Reproduce the records below exactly, but only between the lines holding "rewrite filled_boxes_image_of." and "Forall2 (λ before", inclusive.

> **Provided material**
——————

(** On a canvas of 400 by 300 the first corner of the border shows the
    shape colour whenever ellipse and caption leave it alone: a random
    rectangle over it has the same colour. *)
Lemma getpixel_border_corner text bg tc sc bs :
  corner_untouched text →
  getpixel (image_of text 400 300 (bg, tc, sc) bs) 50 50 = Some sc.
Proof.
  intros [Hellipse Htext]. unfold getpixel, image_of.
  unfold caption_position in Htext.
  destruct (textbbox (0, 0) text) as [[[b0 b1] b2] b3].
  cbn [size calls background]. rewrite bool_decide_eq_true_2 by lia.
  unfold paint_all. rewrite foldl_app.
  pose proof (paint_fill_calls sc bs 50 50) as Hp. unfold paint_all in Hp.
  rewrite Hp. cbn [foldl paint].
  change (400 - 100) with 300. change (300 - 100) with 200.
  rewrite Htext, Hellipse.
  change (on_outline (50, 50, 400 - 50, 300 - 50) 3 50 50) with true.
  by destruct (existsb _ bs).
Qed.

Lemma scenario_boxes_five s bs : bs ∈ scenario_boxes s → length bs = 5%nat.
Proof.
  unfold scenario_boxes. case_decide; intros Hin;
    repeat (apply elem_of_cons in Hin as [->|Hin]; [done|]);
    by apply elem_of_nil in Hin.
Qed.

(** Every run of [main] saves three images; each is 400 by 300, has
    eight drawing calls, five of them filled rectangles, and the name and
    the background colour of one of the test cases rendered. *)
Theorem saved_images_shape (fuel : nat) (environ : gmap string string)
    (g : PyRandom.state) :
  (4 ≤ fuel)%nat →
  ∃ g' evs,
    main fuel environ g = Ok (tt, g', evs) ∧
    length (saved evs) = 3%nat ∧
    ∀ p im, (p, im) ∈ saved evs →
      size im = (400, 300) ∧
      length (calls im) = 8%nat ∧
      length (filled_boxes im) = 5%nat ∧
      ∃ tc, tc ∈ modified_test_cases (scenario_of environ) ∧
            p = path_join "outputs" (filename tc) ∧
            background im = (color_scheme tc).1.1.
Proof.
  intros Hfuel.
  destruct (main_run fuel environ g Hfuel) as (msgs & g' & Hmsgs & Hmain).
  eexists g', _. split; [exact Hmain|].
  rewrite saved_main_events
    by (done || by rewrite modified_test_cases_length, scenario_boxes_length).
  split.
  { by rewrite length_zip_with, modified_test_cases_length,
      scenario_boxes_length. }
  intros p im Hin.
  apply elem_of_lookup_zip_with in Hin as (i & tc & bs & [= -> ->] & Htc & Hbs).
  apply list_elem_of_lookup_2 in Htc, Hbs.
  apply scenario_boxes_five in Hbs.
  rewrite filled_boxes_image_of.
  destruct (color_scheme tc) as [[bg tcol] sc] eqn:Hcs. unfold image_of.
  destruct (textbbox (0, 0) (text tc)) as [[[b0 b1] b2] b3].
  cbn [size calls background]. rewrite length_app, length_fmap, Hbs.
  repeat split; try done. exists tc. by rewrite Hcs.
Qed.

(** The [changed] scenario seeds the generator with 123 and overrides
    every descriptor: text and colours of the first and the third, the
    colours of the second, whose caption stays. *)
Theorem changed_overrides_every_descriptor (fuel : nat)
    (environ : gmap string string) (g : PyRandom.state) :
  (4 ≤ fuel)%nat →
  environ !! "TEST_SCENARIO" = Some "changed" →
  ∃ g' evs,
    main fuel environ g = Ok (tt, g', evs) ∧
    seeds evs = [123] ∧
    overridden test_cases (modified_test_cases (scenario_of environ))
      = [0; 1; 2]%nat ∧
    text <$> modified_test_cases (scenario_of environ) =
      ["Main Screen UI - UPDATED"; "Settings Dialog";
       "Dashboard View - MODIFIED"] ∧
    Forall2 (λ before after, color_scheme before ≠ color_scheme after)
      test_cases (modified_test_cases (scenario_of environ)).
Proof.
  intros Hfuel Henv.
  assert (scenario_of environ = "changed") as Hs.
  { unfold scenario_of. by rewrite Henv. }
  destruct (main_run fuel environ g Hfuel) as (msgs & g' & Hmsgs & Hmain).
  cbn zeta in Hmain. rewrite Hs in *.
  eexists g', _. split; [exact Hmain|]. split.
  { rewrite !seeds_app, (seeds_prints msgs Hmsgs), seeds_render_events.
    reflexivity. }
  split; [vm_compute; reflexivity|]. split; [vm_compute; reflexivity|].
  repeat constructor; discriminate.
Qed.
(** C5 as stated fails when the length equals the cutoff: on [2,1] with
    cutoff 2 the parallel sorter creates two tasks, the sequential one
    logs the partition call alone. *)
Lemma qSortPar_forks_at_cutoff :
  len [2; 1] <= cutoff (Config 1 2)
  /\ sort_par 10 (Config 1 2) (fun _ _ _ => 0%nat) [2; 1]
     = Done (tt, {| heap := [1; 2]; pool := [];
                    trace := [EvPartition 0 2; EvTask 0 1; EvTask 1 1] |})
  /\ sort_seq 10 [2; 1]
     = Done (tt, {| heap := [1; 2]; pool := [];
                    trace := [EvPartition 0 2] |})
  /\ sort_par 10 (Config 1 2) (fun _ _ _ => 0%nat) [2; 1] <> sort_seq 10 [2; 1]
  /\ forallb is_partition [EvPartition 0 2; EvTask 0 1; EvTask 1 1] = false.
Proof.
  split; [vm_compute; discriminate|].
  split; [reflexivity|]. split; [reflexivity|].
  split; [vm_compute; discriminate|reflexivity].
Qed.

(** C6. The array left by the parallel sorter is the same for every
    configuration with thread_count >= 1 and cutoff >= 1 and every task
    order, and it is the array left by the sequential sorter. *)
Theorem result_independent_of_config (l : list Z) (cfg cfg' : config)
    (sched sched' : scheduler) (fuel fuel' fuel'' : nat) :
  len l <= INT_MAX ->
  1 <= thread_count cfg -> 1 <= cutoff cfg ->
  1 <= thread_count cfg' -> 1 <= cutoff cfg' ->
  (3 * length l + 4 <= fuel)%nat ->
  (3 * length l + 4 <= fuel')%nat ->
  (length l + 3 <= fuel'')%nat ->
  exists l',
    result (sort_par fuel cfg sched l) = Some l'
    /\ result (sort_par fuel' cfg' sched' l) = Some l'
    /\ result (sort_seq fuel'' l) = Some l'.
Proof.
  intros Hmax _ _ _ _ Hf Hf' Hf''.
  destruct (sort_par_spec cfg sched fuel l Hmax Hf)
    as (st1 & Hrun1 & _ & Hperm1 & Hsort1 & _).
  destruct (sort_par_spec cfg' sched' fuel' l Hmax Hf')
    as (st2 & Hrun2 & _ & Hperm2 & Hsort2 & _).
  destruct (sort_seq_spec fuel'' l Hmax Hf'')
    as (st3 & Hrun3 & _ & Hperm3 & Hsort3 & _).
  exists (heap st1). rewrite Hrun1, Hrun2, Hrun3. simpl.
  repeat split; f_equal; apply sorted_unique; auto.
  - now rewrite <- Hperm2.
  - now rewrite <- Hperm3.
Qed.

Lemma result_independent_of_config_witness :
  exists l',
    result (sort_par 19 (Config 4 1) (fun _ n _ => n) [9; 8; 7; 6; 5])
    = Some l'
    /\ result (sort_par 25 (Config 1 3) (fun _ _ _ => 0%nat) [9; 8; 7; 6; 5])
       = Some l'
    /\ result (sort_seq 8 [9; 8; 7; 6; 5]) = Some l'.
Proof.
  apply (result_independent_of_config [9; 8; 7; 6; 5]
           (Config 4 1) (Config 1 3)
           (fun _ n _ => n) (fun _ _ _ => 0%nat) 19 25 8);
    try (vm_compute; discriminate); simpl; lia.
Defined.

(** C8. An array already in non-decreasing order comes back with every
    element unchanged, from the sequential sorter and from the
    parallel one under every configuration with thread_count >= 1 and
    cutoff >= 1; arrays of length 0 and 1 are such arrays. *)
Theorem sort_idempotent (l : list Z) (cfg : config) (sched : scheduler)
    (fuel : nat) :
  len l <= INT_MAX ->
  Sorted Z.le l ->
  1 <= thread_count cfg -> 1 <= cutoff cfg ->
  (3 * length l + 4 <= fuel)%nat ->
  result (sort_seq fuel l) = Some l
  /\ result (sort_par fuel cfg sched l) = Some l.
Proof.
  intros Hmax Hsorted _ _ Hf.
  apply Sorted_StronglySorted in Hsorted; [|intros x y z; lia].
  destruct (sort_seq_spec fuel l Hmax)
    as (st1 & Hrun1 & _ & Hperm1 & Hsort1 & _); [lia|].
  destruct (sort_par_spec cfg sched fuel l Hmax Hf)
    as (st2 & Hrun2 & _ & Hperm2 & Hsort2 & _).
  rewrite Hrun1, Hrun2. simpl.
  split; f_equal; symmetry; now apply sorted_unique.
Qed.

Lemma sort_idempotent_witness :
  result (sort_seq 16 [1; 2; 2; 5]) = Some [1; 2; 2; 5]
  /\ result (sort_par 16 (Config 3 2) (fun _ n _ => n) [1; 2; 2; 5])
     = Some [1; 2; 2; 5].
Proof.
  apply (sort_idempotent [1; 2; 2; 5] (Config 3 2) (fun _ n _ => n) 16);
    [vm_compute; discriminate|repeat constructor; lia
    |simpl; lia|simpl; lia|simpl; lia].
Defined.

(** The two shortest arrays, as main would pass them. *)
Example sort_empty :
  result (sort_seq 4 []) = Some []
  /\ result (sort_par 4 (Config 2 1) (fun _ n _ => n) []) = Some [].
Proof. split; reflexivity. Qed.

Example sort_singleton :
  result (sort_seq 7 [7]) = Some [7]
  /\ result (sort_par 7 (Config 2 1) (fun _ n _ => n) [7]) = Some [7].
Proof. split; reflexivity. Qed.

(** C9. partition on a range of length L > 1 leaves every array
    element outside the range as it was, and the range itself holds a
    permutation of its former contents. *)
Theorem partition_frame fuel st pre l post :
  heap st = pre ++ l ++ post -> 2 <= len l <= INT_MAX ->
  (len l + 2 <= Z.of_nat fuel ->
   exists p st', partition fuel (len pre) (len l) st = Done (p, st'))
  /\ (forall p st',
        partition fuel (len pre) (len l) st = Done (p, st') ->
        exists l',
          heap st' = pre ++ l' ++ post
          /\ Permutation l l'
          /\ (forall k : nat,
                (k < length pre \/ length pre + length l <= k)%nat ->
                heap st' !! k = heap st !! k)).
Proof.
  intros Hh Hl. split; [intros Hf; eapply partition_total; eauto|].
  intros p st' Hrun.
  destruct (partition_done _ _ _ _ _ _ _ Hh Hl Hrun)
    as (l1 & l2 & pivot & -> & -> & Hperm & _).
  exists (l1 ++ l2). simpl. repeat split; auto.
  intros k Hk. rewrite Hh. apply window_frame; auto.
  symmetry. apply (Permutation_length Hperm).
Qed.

——————

> **Response to the task**
  rewrite filled_boxes_image_of.
  destruct (color_scheme tc) as [[bg tcol] sc] eqn:Hcs. unfold image_of.
  destruct (textbbox (0, 0) (text tc)) as [[[b0 b1] b2] b3].
  cbn [size calls background]. rewrite length_app, length_fmap, Hbs.
  repeat split; try done. exists tc. by rewrite Hcs.
Qed.

(** The [changed] scenario seeds the generator with 123 and overrides
    every descriptor: text and colours of the first and the third, the
    colours of the second, whose caption stays. *)
Theorem changed_overrides_every_descriptor (fuel : nat)
    (environ : gmap string string) (g : PyRandom.state) :
  (4 ≤ fuel)%nat →
  environ !! "TEST_SCENARIO" = Some "changed" →
  ∃ g' evs,
    main fuel environ g = Ok (tt, g', evs) ∧
    seeds evs = [123] ∧
    overridden test_cases (modified_test_cases (scenario_of environ))
      = [0; 1; 2]%nat ∧
    text <$> modified_test_cases (scenario_of environ) =
      ["Main Screen UI - UPDATED"; "Settings Dialog";
       "Dashboard View - MODIFIED"] ∧
    Forall2 (λ before after, color_scheme before ≠ color_scheme after)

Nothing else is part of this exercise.